Are we talking about some kind of low-cost couture?
No, it’s not at all about low-cost, it’s about changing the habits. The idea of haute couture is the crystallization of savoir-faire, but I also think that there’s savoir-faire in popular techniques. I love the savoir-fair of the t-shirts, I love the savoir-faire of the sweatshirts and I think there’s a way to reinterpret the crystallization of the idea under a more accessible prism. I want to come back with a rupture.
Do you think that the concept of a fashion show has become obsolete?
No, I don’t think so. I think the concept of a fashion show has never been as pertinent as it is today. It has become a work of art, a performance and an installation. From my perspective the issue today is not the show itself, but rather its content, because the content being shown doesn’t match my idea of making fashion. Let’s say I don’t have this vision of luxury, for example the performance I created for Art Rock Festival has an huge dimension of proximity, of accessibility, of appropriation, I can’t find all these aspects in contemporary fashion.
I’d like to ask about the Fantômes performance that you created back in May 2015 for the closing of Art Rock Festival. What was the purpose of it?

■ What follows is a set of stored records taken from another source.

Lemma process_image_outcome (rt : Runtime) (output_dir : string)
    (file_path : FilePath) (profile : Profile) (settings : Settings)
    (w : World) (r : result unit * World) :
  OUTPUT_DIR rt = Some output_dir ->
  process_image rt file_path profile settings w = r ->
  exists pre line,
    processing_log (snd r) = (pre ++ [line])%list
    /\ (is_error_line line = true
        \/ line = image_done_line file_path
           /\ exists img w0 tail,
                decoded rt (image_to_process rt file_path)
                        (decode_mode settings) = Ret img
                /\ fs w0 = fs w
                /\ fst (render_image rt img
                          (path_join output_dir (stem file_path))
                          (stem file_path) (image_format settings)
                          (compression_mode settings)
                          (image_sizes rt profile settings)
                          (image_densities settings)
                          (in_list "full_size" (sizes_to_process settings))
                          w0) = Ret tt
                /\ fs (snd r)
                   = (fs (snd (render_image rt img
                                 (path_join output_dir (stem file_path))
                                 (stem file_path) (image_format settings)
                                 (compression_mode settings)
                                 (image_sizes rt profile settings)
                                 (image_densities settings)
                                 (in_list "full_size"
                                          (sizes_to_process settings))
                                 w0)) ++ tail)%list
                /\ flat_map written tail = []).
Proof.
  intros Hout. unfold process_image. rewrite Hout.
  unfold try_except, process_image_body. cbv zeta. unfold bind at 1.
  pose proof (get_custom_sizes_value rt (custom_sizes settings) w) as Hv.
  destruct (get_custom_sizes_world rt (custom_sizes settings) w)
    as (Hfs & _).
  destruct (get_custom_sizes rt (custom_sizes settings) w) as [rc w1].
  cbn [fst snd] in Hv, Hfs. subst rc.
  unfold bind at 1. rewrite log_message_info.
  unfold bind at 1. rewrite log_message_info.
  unfold bind at 1.
  fold (image_sizes rt profile settings). fold (image_densities settings).
  match goal with
  | |- context [prepare_image_path rt file_path ?b ?w0] =>
      pose proof (prepare_image_path_outcome rt file_path
                    (path_join output_dir (stem file_path))
                    (image_format settings) (compression_mode settings)
                    (image_sizes rt profile settings)
                    (image_densities settings)
                    (in_list "full_size" (sizes_to_process settings))
                    w0 _ eq_refl) as Hp;
      destruct (prepare_image_path rt file_path b w0) as [[[|]|e] w3]
  end; cbn [fst snd] in Hp.
  - intros <-. cbn [when]. rewrite log_message_info. cbn [fst snd].
    exists (processing_log w3), (image_done_line file_path).
    split; [reflexivity|]. right. split; [reflexivity|].
    destruct Hp as (img & w0 & tail & Hd & Hw & Hr & Hf & Ht).
    exists img, w0, tail. cbn [fs set_processing_log set_console] in *.
    repeat split; auto. congruence.
  - intros <-. cbn [when fst snd]. unfold ret. cbn [fst snd].
    destruct Hp as (pre & line & Hl & He). exists pre, line. auto.
  - intros <-.
    destruct (exn_cls e); unfold bind;
      rewrite ?log_message_info, ?log_message_debug; cbn [fst snd];
      eexists _, _; (split; [reflexivity | left; reflexivity]).
Qed.

(** ** The files a finished job has written *)

Section Saves.

Variable rt : Runtime.

Lemma saves_silent {A} (m : M A) :
  (forall w, fs (snd (m w)) = fs w) -> saves [] m.
Proof.
  intros H w a _. exists []. rewrite app_nil_r. split; [apply H | reflexivity].
Qed.

Lemma saves_bind {A B} (p1 p2 : list string) (m : M A) (k : A -> M B) :
  saves p1 m -> (forall a, saves p2 (k a)) -> saves (p1 ++ p2) (bind m k).
Proof.
  intros Hm Hk w b. unfold bind. specialize (Hm w).
  destruct (m w) as [[a|e] w1]; cbn [fst snd] in *; [| discriminate].
  intros Hb. destruct (Hm a eq_refl) as (evs1 & Hf1 & Hw1).
  destruct (Hk a w1 b Hb) as (evs2 & Hf2 & Hw2).
  exists (evs1 ++ evs2)%list. rewrite Hf2, Hf1, app_assoc.
  split; [reflexivity|]. now rewrite flat_map_app, Hw1, Hw2.
Qed.

Lemma saves_for_each {A} (f : A -> list string) (xs : list A)
    (body : A -> M unit) :
  (forall x, saves (f x) (body x)) -> saves (flat_map f xs) (for_each xs body).
Proof.
  intros H. induction xs as [|x xs IH]; simpl.
  - now apply saves_silent.
  - apply saves_bind; [apply H | intros _; exact IH].
Qed.

Lemma saves_when (paths : list string) (b : bool) (m : M unit) :
  saves paths m -> saves (if b then paths else []) (when b m).
Proof. destruct b; simpl; [auto | intros _; now apply saves_silent]. Qed.

Lemma saves_log_message (message level : string) :
  saves [] (log_message message level).
Proof. apply saves_silent. intros w. apply log_message_rest. Qed.

Lemma saves_save (img : Image) (path format : string) (params : save_params) :
  saves [path] (save rt img path format params).
Proof.
  intros w a. unfold save. destruct (save_error rt path); simpl;
    [discriminate|].
  intros _. eexists [_]. split; reflexivity.
Qed.

Lemma saves_render_variant (img : Image) (folder base_name target_format
    infix : string) (quality : Z) (size_label : string)
    (base_width density : Z) :
  saves [path_join folder
           (variant_name base_name size_label density infix target_format)]
        (render_variant rt img folder base_name target_format infix quality
                        size_label base_width density).
Proof.
  intros w a. unfold render_variant, bind, lift.
  destruct (scaled_height (height img) (base_width * density) (width img))
    as [new_height|e]; cbn [fst snd]; [| discriminate].
  destruct (resize_effect rt img (base_width * density) new_height w)
    as [Hw _].
  destruct (resize rt img (base_width * density) new_height w)
    as [[im|e] w']; cbn [fst snd] in *; [subst w' | discriminate].
  destruct (dict_index FORMAT_MAPPING target_format) as [format|e];
    cbn [fst snd]; [| discriminate].
  apply saves_save.
Qed.

Lemma flat_map_singleton {A B} (f : A -> B) (l : list A) :
  flat_map (fun x => [f x]) l = map f l.
Proof. induction l as [|x l IH]; simpl; congruence. Qed.

Lemma saves_render_sizes (img : Image) (folder base_name target_format
    infix : string) (quality : Z) (sizes_to_process : dict Z)
    (densities : list Z) :
  saves (tier_paths folder base_name target_format infix sizes_to_process
                    densities false)
        (render_sizes rt img folder base_name target_format infix quality
                      sizes_to_process densities).
Proof.
  unfold tier_paths, render_sizes. rewrite app_nil_r.
  apply (saves_for_each
           (fun kv =>
              map (fun density =>
                     path_join folder
                       (variant_name base_name (fst kv) density infix
                                     target_format)) densities)).
  intros kv. rewrite <- flat_map_singleton.
  apply (saves_for_each
           (fun density =>
              [path_join folder
                 (variant_name base_name (fst kv) density infix
                               target_format)])).
  intros density. apply saves_render_variant.
Qed.

Lemma saves_render_full_size (img : Image) (folder base_name target_format
    infix : string) (quality : Z) :
  saves [path_join folder (full_size_name base_name infix target_format)]
        (render_full_size rt img folder base_name target_format infix
                          quality).
Proof.
  intros w a. unfold render_full_size, bind, lift.
  destruct (dict_index FORMAT_MAPPING target_format) as [format|e];
    cbn [fst snd]; [| discriminate].
  apply saves_save.
Qed.

Lemma saves_render_image (img : Image) (folder base_name target_format
    compression_mode : string) (sizes_to_process : dict Z)
    (densities : list Z) (include_full_size : bool) :
  saves (image_paths folder base_name target_format compression_mode
                     sizes_to_process densities include_full_size)
        (render_image rt img folder base_name target_format compression_mode
                      sizes_to_process densities include_full_size).
Proof.
  unfold render_image, image_paths. cbv zeta.
  change (tier_paths folder base_name target_format EmptyString
            sizes_to_process densities include_full_size
          ++ (if String.eqb compression_mode "max_compression"
              then tier_paths folder base_name target_format "_compressed"
                     sizes_to_process densities include_full_size
              else []))%list
    with ([] ++ (tier_paths folder base_name target_format EmptyString
                   sizes_to_process densities include_full_size
          ++ (if String.eqb compression_mode "max_compression"
              then tier_paths folder base_name target_format "_compressed"
                     sizes_to_process densities include_full_size
              else [])))%list.
  apply saves_bind; [| intros _].
  { intros w a. unfold mkdir. destruct (mkdir_error rt folder); simpl;
      [discriminate|]. intros _. eexists [_]. split; reflexivity. }
  unfold tier_paths at 1. rewrite <- app_assoc.
  apply saves_bind; [| intros _].
  { pose proof (saves_render_sizes img folder base_name target_format
                  EmptyString
                  (get_default (image_standard_quality (config rt)) 85)
                  sizes_to_process densities) as H.
    unfold tier_paths in H. rewrite app_nil_r in H.
    destruct sizes_to_process as [|kv rest].
    - simpl. now apply saves_silent.
    - cbn [nonempty when]. rewrite <- (app_nil_r (flat_map _ _)).
      apply saves_bind; [exact H | intros _; apply saves_log_message]. }
  apply saves_bind; [| intros _].
  { pose proof (saves_when _ include_full_size _
                  (saves_bind _ _ _ _
                     (saves_render_full_size img folder base_name
                        target_format EmptyString
                        (get_default (image_standard_quality (config rt)) 85))
                     (fun _ => saves_log_message
                                 ("  ✓ Created: "
                                  ++ full_size_name base_name EmptyString
                                       target_format) info))) as H.
    cbn [app] in H. exact H. }
  apply saves_when.
  rewrite <- (app_nil_l (tier_paths _ _ _ _ _ _ _)).
  apply saves_bind; [apply saves_log_message | intros _].
  unfold tier_paths. apply saves_bind; [| intros _].
  { pose proof (saves_render_sizes img folder base_name target_format
                  "_compressed"
                  (get_default (image_max_quality (config rt)) 75)
                  sizes_to_process densities) as H.
    unfold tier_paths in H. rewrite app_nil_r in H.
    destruct sizes_to_process as [|kv rest].
    - simpl. now apply saves_silent.
    - exact H. }
  rewrite <- (app_nil_r (if include_full_size then _ else _)).
  apply saves_bind; [| intros _; apply saves_log_message].
  apply saves_when. apply saves_render_full_size.
Qed.

End Saves.

(** An image job whose log ends with its completion line has written,
    since it started, exactly the files of its plan and in the order of
    the plan: per tier, one file for every size and density, then the
    full-size file if it was selected. *)
Theorem process_image_done_manifest (rt : Runtime) (output_dir : string)
    (file_path : FilePath) (profile : Profile) (settings : Settings)
    (w : World) :
  OUTPUT_DIR rt = Some output_dir ->
  (exists pre,
     processing_log (snd (process_image rt file_path profile settings w))
     = (pre ++ [image_done_line file_path])%list) ->
  exists evs,
    fs (snd (process_image rt file_path profile settings w))
    = (fs w ++ evs)%list
    /\ flat_map written evs
       = image_paths (path_join output_dir (stem file_path)) (stem file_path)
           (image_format settings) (compression_mode settings)
           (image_sizes rt profile settings) (image_densities settings)
           (in_list "full_size" (sizes_to_process settings)).
Proof.
  intros Hout [pre Hdone].
  destruct (process_image_outcome rt output_dir file_path profile settings w
              _ Hout eq_refl) as (pre' & line & Hl & [He | [_ Hk]]).
  - rewrite Hdone in Hl. apply app_inj_tail in Hl. destruct Hl as [_ <-].
    discriminate He.
  - destruct Hk as (img & w0 & tail & _ & Hw & Hr & Hf & Ht).
    destruct (saves_render_image rt img _ _ _ _ _ _ _ w0 tt Hr)
      as (evs & Hfs & Hwr).
    exists (evs ++ tail)%list. split.
    + rewrite Hf, Hfs, Hw, app_assoc. reflexivity.
    + rewrite flat_map_app, Ht, app_nil_r. exact Hwr.
Qed.

Lemma process_image_done_manifest_witness :
  exists evs,
    fs (snd (process_image working_runtime sample_photo
               (image_profile sample_config)
               (sample_settings ["thumb"; "full_size"] "50" "max_compression")
               empty_world))
    = ([] ++ evs)%list
    /\ flat_map written evs
       = ["output/photo/photo_thumb@1x.jpg";
          "output/photo/photo_custom_50px@1x.jpg";
          "output/photo/photo_full_size.jpg";
          "output/photo/photo_thumb@1x_compressed.jpg";
          "output/photo/photo_custom_50px@1x_compressed.jpg";
          "output/photo/photo_full_size_compressed.jpg"].
Proof.
  apply (process_image_done_manifest working_runtime "output" sample_photo
           (image_profile sample_config)
           (sample_settings ["thumb"; "full_size"] "50" "max_compression")
           empty_world eq_refl).
  exists (removelast
            (processing_log
               (snd (process_image working_runtime sample_photo
                       (image_profile sample_config)
                       (sample_settings ["thumb"; "full_size"] "50"
                                        "max_compression")
                       empty_world)))).
  vm_compute. reflexivity.
Defined.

Well the purpose itself appeared back in 1997 when I was dressing the Pope John Paul II, together with another 500 bishops, 5000 priests and another million of young theology students. At the time I created all those costumes for an absolutely mental celebration and when I saw the results, I was wowed ‘‘that’s it!’’ – I thought, ‘‘my fashion shows must have at least 15.000 people’’. After that moment I started to construct this performance idea, about three years ago I did a show in Lille before 80.000 people where I was mixing live pretty much everything I love; music, special effects, hair styling, fashion, make up etc. creating a very epic and oneiric universe. My pleasure was tremendous, it was great to interact with the public, to have the capacity of drawing live on the screens that was the closest way to express fashion like I always idealized. I love the idea of putting myself in danger and at the same time give the public the feeling of sharing something unique with me, creating a communion, a procession if you want.
Meaning that you kept this performance in your head for quite a while?
Exactly, but once again I changed everything because I never shown it before. You have both ghosts and angels in there, it’s a quite disturbing show. There’re no models, I simply chosen the women from the village along with traditional Bretagne back pipe musicians. MR NÔ took care of the electronic compositions and we used back pipes as synths backed by traditional ‘’Waterloo’’ kind of drums, the effect is very dramatic.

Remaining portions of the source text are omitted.